Color is also important in the room. You want your window treatment to blend in with the rest of your decor. In tip #2 you decided what type of look you wanted but now you need to decide what color you want in that style. In order to do that you need to decide how much light you want coming through your window. Do you want drapes that allow you to control the light? For example, if you use solid color panels on your windows, you can pull them when you want to block out the sun and you can open them when you want more light. The more you open them, the lighter it looks.
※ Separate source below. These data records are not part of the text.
Lemma allocproc_ok x t stack s1 c p :
  first_unused x -> free_tid t -> length (ptable k) = NPROC -> on (mach k) c p [] ->
  kalloc (wmem (world k)) = Ok stack s1 -> stack <> 0 ->
  exists m' tf0, allocproc k
    = Ok (Some j) (filling (embryo x t stack tf0) m'
                    (<[t := mk_tident (Z.of_nat t) EMBRYO]> (ttable k)) (s32 (nextpid k + 1))
                    { (world k) with wmem := stacked s1 stack })
    /\ on m' c p [].
Proof.
  intros Hx Ht Hlen Hon Hk Hv. pose proof (filling_start x (proj1 Hx)) as Ek.
  assert (allocproc k = allocproc (filling x (mach k) (ttable k) (nextpid k) (world k))) as -> by (by rewrite <- Ek).
  clear Ek.
  destruct (acquire_filling lk_ptable _ c p _ Hon ltac:(set_solver) ltac:(cbn; lia)) as (m1 & Hon1 & E1).
  destruct (acquire_filling lk_ttable _ c p _ Hon1 ltac:(set_solver) ltac:(cbn; lia)) as (m2 & Hon2 & E2).
  destruct (release_filling lk_ttable _ c p _ Hon2) as (m3 & Hon3 & E3).
  destruct (release_filling lk_ptable _ c p _ Hon3) as (m4 & Hon4 & E4).
  exists m4, (trapframe_at (kmemory s1) (stack + KSTACKSIZE - TFSIZE)). split; [|done]. unfold allocproc. rewrite E1, find_unused by done. rewrite get_filling, setp_filling.
  rewrite next_pid_filling, setp_filling, E2.
  rewrite (alloc_tid_ok t) by exact Ht.
  rewrite E3, setp_filling, E4.
  rewrite (on_mem_filling _ _ _ _ _ _ _ _ _ Hk), setp_filling, (proj2 (Z.eqb_neq _ _) Hv).
  cbv zeta.
  rewrite get_filling, setp_filling.
  rewrite (on_mem_filling _ tt (stacked s1 stack)) by reflexivity.
  rewrite setp_filling. reflexivity.
Qed.

(** ** The files of the caller *)
Lemma filedup_filling {B} f y (g : nat -> M K B) x m t n w :
  ftab w !! f = Some y -> 1 <= f_ref y ->
  (filedup f ≫= g) (filling x m t n w) = g f (filling x m t n { w with ftab := alter dup_ref f (ftab w) }).
Proof.
  intros Hf Hr. assert (filedup f (filling x m t n w) = Ok f (filling x m t n { w with ftab := alter dup_ref f (ftab w) })) as E;
    [|by rewrite (bind_ok _ _ _ _ _ E)].
  unfold filedup. rewrite (bind_ok _ _ _ _ _ (getf_ok f y (filling x m t n w) Hf)), (proj2 (Z.ltb_ge _ _)) by lia.
  unfold setf. erewrite bind_ok; [reflexivity|]. erewrite bind_ok by reflexivity. change (ftab (world (filling x m t n w))) with (ftab w).
  rewrite Hf. by erewrite bind_ok by reflexivity.
Qed.

Context (i : nat) (cp : proc) (i_other : i <> j) (i_slot : ptable k !! i = Some cp).

Definition inherit_one (i' : nat) : M K unit :=
  cp ← getp i;
  o ← deref (ofile cp !! i');
  match o with
  | Some f => f' ← filedup f; setp j (fun q => { q with ofile ::= <[i' := Some f']> })
  | None => mret tt
  end.

Lemma inherit_step o a x old r rest m t n w os :
  ofile cp !! a = Some o -> ofile x = old ++ r :: rest -> length old = a -> open_files (o :: os) (ftab w) ->
  inherit_one a (filling x m t n w)
  = Ok tt (filling { x with ofile := old ++ match o with Some f => Some f | None => r end :: rest } m t n
             { w with ftab := match o with Some f => alter dup_ref f (ftab w) | None => ftab w end }).
Proof.
  intros Ho Hx Ha Hopen. unfold inherit_one. rewrite (getp_other i cp) by done. rewrite Ho. erewrite bind_ok by reflexivity.
  destruct o as [f|].
  - destruct (Hopen f ltac:(by left)) as (y & Hy & Hr1 & _). rewrite (filedup_filling f y) by done.
    rewrite setp_filled. cbn [mbind].
    change { x with ofile ::= <[a := Some f]> } with { x with ofile := <[a := Some f]> (ofile x) }.
    by rewrite Hx, <- Ha, insert_app_r_alt, Nat.sub_diag.
  - rewrite <- Hx. by destruct x, w.
Qed.


Lemma inherit_loop os a x old rest m t n w :
  drop a (ofile cp) = os -> ofile x = old ++ rest -> length old = a -> length rest = length os ->
  open_files os (ftab w) ->
  for_each (seq a (length os)) inherit_one (filling x m t n w)
  = Ok tt (filling { x with ofile := old ++ inherited os rest } m t n { w with ftab := dup_files os (ftab w) }).
Proof.
  revert a x old rest w. induction os as [|o os IH]; intros a x old rest w Hd Hx Ha Hl Hopen.
  - destruct rest; [|done]. cbn. rewrite <- Hx. destruct x, w. done.
  - destruct rest as [|r rest]; [done|]. cbn [length seq for_each].
    assert (ofile cp !! a = Some o) as Ho by (rewrite <- (Nat.add_0_r a), <- lookup_drop, Hd; done).
    assert (drop (Datatypes.S a) (ofile cp) = os) as Hd'.
    { replace (Datatypes.S a) with (a + 1)%nat by lia. by rewrite <- drop_drop, Hd. }
    rewrite (bind_ok _ _ _ _ _ (inherit_step o a x old r rest m t n w os Ho Hx Ha Hopen)).
    rewrite (IH (Datatypes.S a) _ (old ++ [match o with Some f => Some f | None => r end]) rest);
      [|done|by rewrite <- (assoc_L (++))|rewrite length_app; cbn; lia|by injection Hl|by apply open_files_dup].
    cbn [dup_files foldl inherited zip_with]. rewrite <- (assoc_L (++)). done.
Qed.

Definition with_parent_files (x : proc) (os : list (option nat)) (d : nat) : proc :=
  let x := { x with ofile := os } in
  { x with cwd := Some d; pname ::= fun n => safestrcpy_list n (pname cp) }.

Lemma inherit_files_ok {B} x m t n w d y (g : unit -> M K B) :
  length (ofile cp) = NOFILE -> length (ofile x) = NOFILE -> open_files (ofile cp) (ftab w) ->
  cwd cp = Some d -> inodes (wfs w) !! d = Some y ->
  exists fs', (inherit_files j i ≫= g) (filling x m t n w)
    = g tt (filling (with_parent_files x (inherited (ofile cp) (ofile x)) d) m t n
             { w with ftab := dup_files (ofile cp) (ftab w); wfs := fs' })
    /\ idup d (wfs w) = Ok d fs'.
Proof.
  intros Hl1 Hl2 Ho Hc Hy. eexists. split; [|by apply idup_ok].
  erewrite bind_ok; [reflexivity|]. unfold inherit_files.
  erewrite bind_ok. 2: { rewrite <- Hl1. apply (inherit_loop (ofile cp) 0 x [] (ofile x)); try done. by rewrite Hl1, Hl2. }
  rewrite (getp_other i cp) by done. rewrite Hc. erewrite bind_ok by reflexivity.
  etrans; [apply (on_fs_filling (idup d)); apply (idup_ok d y); exact Hy|]. rewrite setp_filled. reflexivity.
Qed.

(** ** The rest of [fork] *)
Definition forked_slot (x : proc) (pd : Z) (d : nat) : proc :=
  let x := { x with pgdir := pd } in
  let x := { x with sz := sz cp; usz := usz cp; parent := Some i; tf := { (tf cp) with eax := 0 } } in
  let x := with_parent_files x (inherited (ofile cp) (ofile x)) d in
  { x with state := RUNNABLE }.

Lemma fork_child_ok x m t n w pd s2 d y c p :
  copyuvm (pgdir cp) (sz cp) (wmem w) = Ok pd s2 -> pd <> 0 ->
  length (ofile cp) = NOFILE -> length (ofile x) = NOFILE -> open_files (ofile cp) (ftab w) ->
  cwd cp = Some d -> inodes (wfs w) !! d = Some y -> on m c p [] ->
  exists m' fs', fork_child j i (filling x m t n w)
    = Ok (pid x) (filling (forked_slot x pd d) m' t n { w with wmem := s2; ftab := dup_files (ofile cp) (ftab w); wfs := fs' })
    /\ on m' c p [].
Proof.
  intros Ec Hpd Hl1 Hl2 Ho Hd Hy Hon.
  destruct (acquire_filling lk_ptable m c p [] Hon ltac:(set_solver) ltac:(cbn; lia)) as (m2 & Hon2 & E2).
  destruct (release_filling lk_ptable m2 c p [] Hon2) as (m3 & Hon3 & E3).
  unfold fork_child. rewrite (getp_other i cp) by done.
  rewrite (on_mem_filling _ _ _ _ _ _ _ _ _ Ec), setp_filling, (proj2 (Z.eqb_neq _ _) Hpd).
  rewrite (getp_other i cp) by done. rewrite setp_filling.
  edestruct (inherit_files_ok (B := Z)) as (fs' & Ei & _); [exact Hl1| | | | |rewrite Ei]; [done..|].
  rewrite getp_filling, E2, setp_filling, E3. exists m3, fs'. split; [reflexivity|done].
Qed.
End Slot.

(** ** [fork] *)
#[local] Abbreviation memory k := (kmemory (wmem (world k))).

(** The process [cp] in slot [i] can fork: slot [j] with contents [q], thread id
    [t] and page [stack] are the next ones free, there is memory for its [n]
    pages, and its files are open. *)
Record can_fork (k : K) (c i j t : nat) (cp q : proc) (stack : Z) (free : list Z) (n : nat) : Prop := {
  cf_on : on (mach k) c (Some i) [];
  cf_table : length (ptable k) = NPROC;
  cf_slot : ptable k !! i = Some cp;
  cf_run : state cp <> UNUSED;
  cf_new : first_unused k j q;
  cf_tid : free_tid k t;
  cf_space : space_ok (wmem (world k)) (pgdir cp) (stack :: free);
  cf_sz : 0 <= sz cp < KERNBASE /\ sz cp <= PGSIZE * Z.of_nat n;
  cf_mapped : forall x, 0 <= x -> page_of x < sz cp -> present (memory k) (pgdir cp) x = true;
  cf_pages : (265 + 264 + 2 * n <= length free)%nat;
  cf_files : length (ofile cp) = NOFILE /\ length (ofile q) = NOFILE /\ open_files (ofile cp) (ftab (world k));
  cf_cwd : exists d y, cwd cp = Some d /\ inodes (wfs (world k)) !! d = Some y;
}.

(** The child. *)
Record child_of (k : K) (i t : nat) (cp q ch : proc) : Prop := {
  ch_state : state ch = RUNNABLE;
  ch_pid : pid ch = nextpid k;
  ch_tid : tid ch = Z.of_nat t;
  ch_parent : parent ch = Some i;
  ch_sz : sz ch = sz cp;
  ch_tf : tf ch = { (tf cp) with eax := 0 };
  ch_ofile : ofile ch = inherited (ofile cp) (ofile q);
  ch_cwd : cwd ch = cwd cp;
  ch_sched : isMLFQ ch = 1 /\ priority ch = 0;
}.

(** The stack page is no part of the address space, so that what is stored there
    does not show. *)
Lemma stacked_ok s pd stack free s1 :
  space_ok s pd (stack :: free) -> pool_ok s1 free -> kmemory s1 = kmemory s ->
  space_ok (stacked s1 stack) pd free
  /\ (forall va, entry (kmemory (stacked s1 stack)) pd va = entry (kmemory s) pd va)
  /\ (forall x, 0 <= x < KERNBASE -> ubyte (kmemory (stacked s1 stack)) pd x = ubyte (kmemory s) pd x).
Proof.
  intros Hs Hpool Hm. destruct (space_kalloc s s1 pd stack free Hs Hpool Hm) as (Hs1 & Hv & Hnin & Hno & Hnf).
  assert (forall x, page_of x <> stack -> kmemory (stacked s1 stack) x = kmemory s x) as Hout.
  { intros x Hx. cbn. rewrite store32_out, Hm; [done|]. intros Hr. apply Hx. apply page_of_in; [apply Hv|].
    unfold KSTACKSIZE, TFSIZE, PGSIZE in *. lia. }
  destruct (space_frame s1 (kmemory (stacked s1 stack)) pd free Hs1) as [Hs2 He].
  { intros x Hx. rewrite Hm in *. apply Hout. intros E. rewrite E in Hx. destruct Hx; contradiction. }
  assert (forall va, entry (kmemory (stacked s1 stack)) pd va = entry (kmemory s) pd va) as He' by (intros va; by rewrite He, Hm).
  split_and!; [exact Hs2|done|]. intros x Hx. apply ubyte_ext; [done|]. intros Hp. apply Hout.
  rewrite (frame_page s pd (stack :: free) x Hs Hx Hp). by apply Hnf.
Qed.

(** C23: [fork] creates a process.  It returns the new process id, and the child, in
    the first unused slot, is runnable, has the caller as its parent, returns 0
    from the system call, and starts at the top of the MLFQ whatever the caller's
    scheduling is.  A user program of the child reads in its memory exactly what
    the caller reads, in pages of its own, and the caller's memory is as before.
    The child has the caller's open files and working directory, and the reference
    count of every file has grown by the number of its descriptors.  No other
    slot of the table changes. *)
Theorem fork_creates (k : K) c i j t cp q stack free n :
  can_fork k c i j t cp q stack free n ->
  exists k' ch free', fork k = Ok (nextpid k) k'
    /\ ptable k' = <[j := ch]> (ptable k) /\ child_of k i t cp q ch
    /\ on (mach k') c (Some i) []
    /\ space_ok (wmem (world k')) (pgdir ch) free' /\ space_ok (wmem (world k')) (pgdir cp) free'
    /\ (forall x, 0 <= x < KERNBASE -> ubyte (memory k') (pgdir ch) x
          = if page_of x <? sz cp then ubyte (memory k) (pgdir cp) x else None)
    /\ (forall x, 0 <= x < KERNBASE -> ubyte (memory k') (pgdir cp) x = ubyte (memory k) (pgdir cp) x)
    /\ (forall x x', 0 <= x < KERNBASE -> 0 <= x' < KERNBASE -> present (memory k') (pgdir ch) x = true ->
          present (memory k') (pgdir cp) x' = true -> frame (memory k') (pgdir ch) x <> frame (memory k') (pgdir cp) x')
    /\ (forall f, ftab (world k') !! f
          = (fun y => { y with f_ref := f_ref y + times f (ofile cp) }) <$> ftab (world k) !! f).
Proof.
  intros [Hon Hlen Hi Hrun Hnew Htid Hsp [Hsz Hn] Hmap Hpages (Hl1 & Hl2 & Hopen) (d & y & Hd & Hy)].
  assert (i <> j) as Hij. { intros ->. destruct Hnew as (Hq & Hu & _). congruence. }
  assert (j < length (ptable k))%nat as Hj by (by eapply lookup_lt_Some, Hnew).
  destruct (kalloc_ok _ _ _ (vm_pool _ _ _ (sp_vm _ _ _ Hsp))) as (s1 & Ek & Hpool & Hm & _).
  destruct (space_kalloc _ s1 _ _ _ Hsp Hpool Hm) as (_ & Hv & _).
  destruct (stacked_ok _ _ _ _ s1 Hsp Hpool Hm) as (Hsp1 & He1 & Hu1).
  destruct (curproc_ok k c i [] Hon) as (m0 & E0 & Hon0). set (k0 := { k with mach := m0 }) in *.
  destruct (allocproc_ok k0 j Hj q t stack s1 c (Some i) Hnew Htid Hlen Hon0 Ek (valid_page_nz _ Hv)) as (m1 & tf0 & Ea & Hon1).
  destruct (copyuvm_ok (stacked s1 stack) (pgdir cp) free (sz cp) n Hsp1 Hsz) as (pd & s2 & free' & Ec & Hpd & Hsc & Hspp & Hcm & Hpm & Hap);
    [intros x Hx Hp; unfold present; rewrite He1; by apply Hmap|done|done|].
  set (w1 := { (world k0) with wmem := stacked s1 stack }) in Ea.
  assert (wmem w1 = stacked s1 stack) as Hw by reflexivity. rewrite <- Hw in Ec.
  destruct (fork_child_ok k0 j Hj i cp Hij Hi _ m1 (<[t := mk_tident (Z.of_nat t) EMBRYO]> (ttable k0)) (s32 (nextpid k0 + 1)) w1
    pd s2 d y c (Some i) Ec Hpd Hl1 (Hl2 : length (ofile (embryo k0 q t stack tf0)) = NOFILE) Hopen Hd Hy Hon1) as (m2 & fs' & Ef & Hon2).
  eexists _, (forked_slot i cp (embryo k0 q t stack tf0) pd d), free'. unfold fork. mstep E0. rewrite (bind_ok _ _ _ _ _ Ea), Ef.
  split_and!; [reflexivity|reflexivity| |exact Hon2|exact Hsc|exact Hspp| | |exact Hap|].
  - split; try reflexivity; [by symmetry|by split].
  - intros x Hx. rewrite <- (Hu1 x Hx). by apply Hcm.
  - intros x Hx. rewrite <- (Hu1 x Hx). by apply Hpm.
  - intros f. by apply dup_files_lookup.
Qed.
End Fork.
Let's begin with the basic question, "what do you want to do?" Sounds easy enough. Do you want to block sunlight altogether? Do you have a window that just gets morning sunlight, which is softer than afternoon light and therefore needs just a little bit of control? Or do you have windows that get a maximum amount of sunlight throughout the day and therefore need the most light control options available? Another function of window treatments is privacy. If your windows are on the first floor and at a level where anyone outside could peer in, you might like to have the option to block their view at times. Other windows are at a height where no one could look inside and therefore you might not have any privacy considerations at all. Perhaps you have a window (or windows) where there is no need for light control or privacy. Should you do anything at all there? You will also want to consider the energy-efficiency of window treatments, such as those that will block the heat from the sun, or allow more sunlight in to warm up a chilly room.